Writer/producer Larry Kramer developed a solid script that addresses life in a changing English society, sexual freedom, and class warfare. Ultimately though, it’s Ken Russell’s authentic visual style that makes the film. The dream touches, slightly weird imagery, and the cinematography of Billy Williams (Gandhi) completes the look.
A stellar cast aids Russell. Glenda Jackson gives her character the free spirit, mixed with intensity necessary to make Oliver Reed’s obsession believable, while Reed broods as well as anyone. Alan Bates does a great job as a tortured soul (a closeted gay man, without saying so). Jenny Linden sparkles as Ursula, in an appropriately quiet manner.
Glenda Jackson won the Academy Award for Best Actress for Best Actress for her role as Gudrun Brangwen.
A new 4K digital restoration, Criterion’s transfer is presented in the 1.75:1 aspect ratio. The image is rather pristine, with only the occasional speck here and there. Colors have been faithfully reproduced, and blacks are inky. There are no issues with crush or shadow detail. Skin tones appear natural, and edge enhancement is a no show. There is an appropriate level of grain that gives the proceedings a filmic appearance. Detail and texture are excellent throughout. This is yet another stellar transfer from Criterion.
The LPCM Mono track is well balanced and clean. There’s no hisses or distortion throughout, and dialogue is clear. The score comes through convincingly, with some nice pop. There’s nice range throughout, and no issues.
There are no subtitles, but closed captioning is available
The following extras are included:
- Audio Commentary with Director Ken Russell: From an old MGM DVD, Russell discusses various aspects of the on-location filming, his directorial style, and various related anecdotes.
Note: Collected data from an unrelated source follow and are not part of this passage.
Lemma runner_flags_agree_witness :
  exists exp',
    FHERunner.develop black_box_scenario sample_setting three_fixtures
      image_tag (new_experiment [T "plan"]) = Ok exp'
    /\ ((exists a, accuracy exp' = Some a) -> build_success exp' = true).
Proof.
  eexists. split; [vm_compute; reflexivity|].
  refine (proj2 (runner_flags_agree black_box_scenario sample_setting
                   three_fixtures image_tag (new_experiment [T "plan"])
                   _ _ _ _ _)).
  - reflexivity.
  - reflexivity.
  - reflexivity.
  - vm_compute. reflexivity.
Defined.

Lemma decision_true format_fixed threshold exp sota_exp :
  decision (generate_feedback format_fixed threshold exp sota_exp) = true ->
  build_success exp = true /\ run_success exp = true
  /\ exists a, accuracy exp = Some a /\ PrimFloat.leb threshold a = true.
Proof.
  unfold generate_feedback.
  destruct (build_success exp), (run_success exp), (accuracy exp) as [a|];
    cbn [negb decision]; try discriminate.
  intros H. repeat split. now exists a.
Qed.

(** X14.  On a black-box challenge the judge accepts the experiment the
    runner returns only if the build command completed with exit code 0,
    there is a fixture, every fixture exited with code 0, and the mean of
    the accuracies parsed from the fixtures is at least the threshold. *)
Theorem accepted_black_box scen setting w tag exp exp'
    format_fixed threshold sota_exp :
  challenge_type scen = T "black_box" ->
  FHERunner.develop scen setting w tag exp = Ok exp' ->
  decision (generate_feedback format_fixed threshold exp' sota_exp) = true ->
  (exists so se, build w = Completed so se 0%Z)
  /\ testcases w <> []
  /\ existsb (fixture_failed (run_timeout setting)) (testcases w) = false
  /\ exists accs mean,
       fixture_accuracies (run_timeout setting) (testcases w) = Ok accs
       /\ float_div_int (parsed_sum accs)
            (Z.of_nat (List.length (testcases w))) = Ok mean
       /\ PrimFloat.leb threshold mean = true.
Proof.
  intros Ht. unfold FHERunner.develop. rewrite Ht, text_eqb_refl.
  intros Hrun Hd.
  apply decision_true in Hd as (Hb & Hr & a & Ha & Hle).
  pose proof (proj1 (build_flag_iff _ _ _ _ _ Hrun) Hb)
    as (so & se & Eb).
  split; [eauto|].
  assert (Hrc : snd (_docker_run [] (build_timeout setting) (build w)) = 0%Z)
    by now rewrite Eb.
  destruct (testcases w) as [|tc tcs] eqn:Etc.
  - exfalso. unfold _run_black_box in Hrun. rewrite Eb, Etc in Hrun.
    cbn in Hrun. injection Hrun as <-. discriminate.
  - split; [discriminate|]. rewrite <- Etc in *.
    assert (Hne : testcases w <> []) by (rewrite Etc; discriminate).
    rewrite (run_black_box_unfold _ _ _ _ Hrc Hne) in Hrun.
    match type of Hrun with context [for_each _ _ ?s] =>
      pose proof (loop_spec (run_timeout setting) tag (testcases w) s) as H
    end.
    destruct (fixture_accuracies (run_timeout setting) (testcases w))
      as [accs|e].
    + destruct H as (st' & Hst & Hs & Hall & _). rewrite Hst in Hrun.
      cbn [bind] in Hrun. cbn [total_accuracy all_success andb] in Hs, Hall.
      fold (parsed_sum accs) in Hs. rewrite Hs in Hrun.
      destruct (float_div_int (parsed_sum accs) _) as [mean|] eqn:Ed;
        cbn [bind] in Hrun; [|discriminate].
      injection Hrun as <-.
      cbn [run_success accuracy set_accuracy set_docker_output
           set_run_success] in Hr, Ha.
      injection Ha as ->. split.
      * rewrite Hall in Hr. now destruct (existsb _ _).
      * exists accs, a. auto.
    + rewrite H in Hrun. discriminate.
Qed.

Lemma accepted_black_box_witness :
  existsb (fixture_failed (run_timeout sample_setting))
    (testcases scored_fixture) = false.
Proof.
  refine (proj1 (proj2 (proj2
    (accepted_black_box black_box_scenario sample_setting scored_fixture
       image_tag (new_experiment [T "plan"])
       (set_accuracy (Some ninety_two_percent)
          (set_docker_output (T "=== t1 ===" ++ nl ++ T "Accuracy: 0.92")
             (set_run_success true
                (set_build_success true (new_experiment [T "plan"])))))
       no_digits nine_tenths None _ _ _)))).
  - reflexivity.
  - vm_compute. reflexivity.
  - vm_compute. reflexivity.
Defined.

(** X15.  On a white-box challenge the judge accepts the experiment the
    runner returns only if the validator completed with exit code 0 and
    the accuracy read from the result artifact, or from the output when
    there is no readable artifact, is at least the threshold. *)
Theorem accepted_white_box scen setting w tag exp exp'
    format_fixed threshold sota_exp :
  challenge_type scen <> T "black_box" ->
  FHERunner.develop scen setting w tag exp = Ok exp' ->
  decision (generate_feedback format_fixed threshold exp' sota_exp) = true ->
  exists so se a,
    validator w = Completed so se 0%Z
    /\ match result_json w with
       | Some parsed => _parse_accuracy_white_box parsed = Some a
       | None => _parse_accuracy_from_output (so ++ se) = Ok (Some a)
       end
    /\ PrimFloat.leb threshold a = true.
Proof.
  intros Ht. unfold FHERunner.develop.
  destruct (text_eqb _ _) eqn:E; [apply text_eqb_eq in E; contradiction|].
  intros Hrun Hd.
  apply decision_true in Hd as (Hb & Hr & a & Ha & Hle).
  unfold _run_white_box in Hrun.
  destruct (validator w) as [so se rc| |msg]; cbn [_docker_run] in Hrun.
  - destruct (rc =? 0)%Z eqn:Erc; cbn [negb] in Hrun.
    + apply Z.eqb_eq in Erc. subst rc. exists so, se, a.
      split; [reflexivity|]. split; [|assumption].
      destruct (result_json w).
      * injection Hrun as <-. exact Ha.
      * destruct (_parse_accuracy_from_output _) as [oa|]; cbn [bind] in Hrun;
          [|discriminate].
        injection Hrun as <-. cbn in Ha. now rewrite Ha.
    + exfalso. destruct (existsb _ build_markers); injection Hrun as <-;
        discriminate.
  - exfalso. change (negb (1 =? 0)%Z) with true in Hrun. cbv iota in Hrun.
    destruct (existsb _ build_markers); injection Hrun as <-; discriminate.
  - exfalso. change (negb (1 =? 0)%Z) with true in Hrun. cbv iota in Hrun.
    destruct (existsb _ build_markers); injection Hrun as <-; discriminate.
Qed.

Lemma accepted_white_box_witness :
  exists so se a,
    validator validated = Completed so se 0%Z
    /\ match result_json validated with
       | Some parsed => _parse_accuracy_white_box parsed = Some a
       | None => _parse_accuracy_from_output (so ++ se) = Ok (Some a)
       end
    /\ PrimFloat.leb one_third a = true.
Proof.
  refine (accepted_white_box white_box_scenario sample_setting validated
            image_tag (new_experiment [T "plan"])
            (set_accuracy (Some two_thirds)
               (set_run_success true
                  (set_build_success true
                     (set_docker_output (T "done")
                        (new_experiment [T "plan"])))))
            no_digits one_third None _ _ _).
  - discriminate.
  - vm_compute. reflexivity.
  - vm_compute. reflexivity.
Defined.
(** * gconda: a shallow embedding of [gconda/gconda.py]

    The module is a handful of straight-line procedures that look names up on
    the search path, start external processes, read one environment variable
    and print.  The embedding keeps the procedures as they are written and
    abstracts the operating system behind a small interface ([OS]).  Every
    interaction with the outside is recorded, in order, in a transcript of
    [Event]s, so that statements such as "no symlink is touched" or "the
    environment is not consulted" become statements about that transcript.

    What the model takes for granted:
    - a program name is started by [subprocess] exactly when the lookup that
      [shutil.which] performs resolves it; a name that does not resolve is a
      [FileNotFoundError];
    - a process that is started runs to completion and reports a return
      code, its output already decoded as text;
    - [str.strip] is taken over the ASCII white space;
    - [condacolab.install()] returns or raises (a restart of the kernel is
      outside the model). *)

From Stdlib Require Import String Ascii List ZArith Bool.
Import ListNotations.
Open Scope string_scope.
Open Scope Z_scope.

(** ** Strings: the pieces of [str], [posixpath] the module relies on *)

Module PyStr.

Definition sep : ascii := "/"%char.

(** [" ".join(xs)] *)
Definition join (xs : list string) : string := String.concat " " xs.

Definition startswith_sep (s : string) : bool :=
  match s with
  | String c _ => Ascii.eqb c sep
  | EmptyString => false
  end.

Fixpoint endswith_sep (s : string) : bool :=
  match s with
  | EmptyString => false
  | String c EmptyString => Ascii.eqb c sep
  | String _ r => endswith_sep r
  end.

(** One round of the loop of [posixpath.join]. *)
Definition join2 (path b : string) : string :=
  if startswith_sep b then b
  else if (path =? "")%string || endswith_sep path then path ++ b
  else path ++ "/" ++ b.

(** [os.path.join(a, *p)] *)
Definition path_join (a : string) (p : list string) : string :=
  fold_left join2 p a.

Fixpoint has_sep (s : string) : bool :=
  match s with
  | EmptyString => false
  | String c r => Ascii.eqb c sep || has_sep r
  end.

(** [p[:p.rfind('/') + 1]] *)
Fixpoint head_part (s : string) : string :=
  match s with
  | EmptyString => ""
  | String c r =>
      if has_sep r then String c (head_part r)
      else if Ascii.eqb c sep then String c "" else ""
  end.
Well worth a listen, this guy knew how to tell a story.
- Audio Commentary with Producer/Screenwriter Larry Kramer: Also from the old MGM DVD, Kramer discusses the pre-production process, his choices for director before Russell was hired, Hollywood film production in during the swinging ’60s, and aspects of Lawrence’s life that influenced production, and more.
- A British Picture: Portrait of an Enfant Terrible (HD, 48:41) Russell’s 1989 bio-pic of his own life and career he made for British television.
- BAFTA Los Angeles Heritage Archive (HD, 13:45) Segments from a 2007 interview with Ken Russell.
- Archival Interview with Actress Glenda Jackson (HD, 19:45) Done in 1976, Jackson discusses collaborating with Russell on two films back to back, winning the Oscar for Women In Love, turning down the Vanessa Redgrave part in The Devils, and more.
- The ATV Today (HD, 10:17) In this 1968 segment from a British television show, Alan Bates, Jennie Linden, and Larry Kramer are interviewed on location in Derby, England.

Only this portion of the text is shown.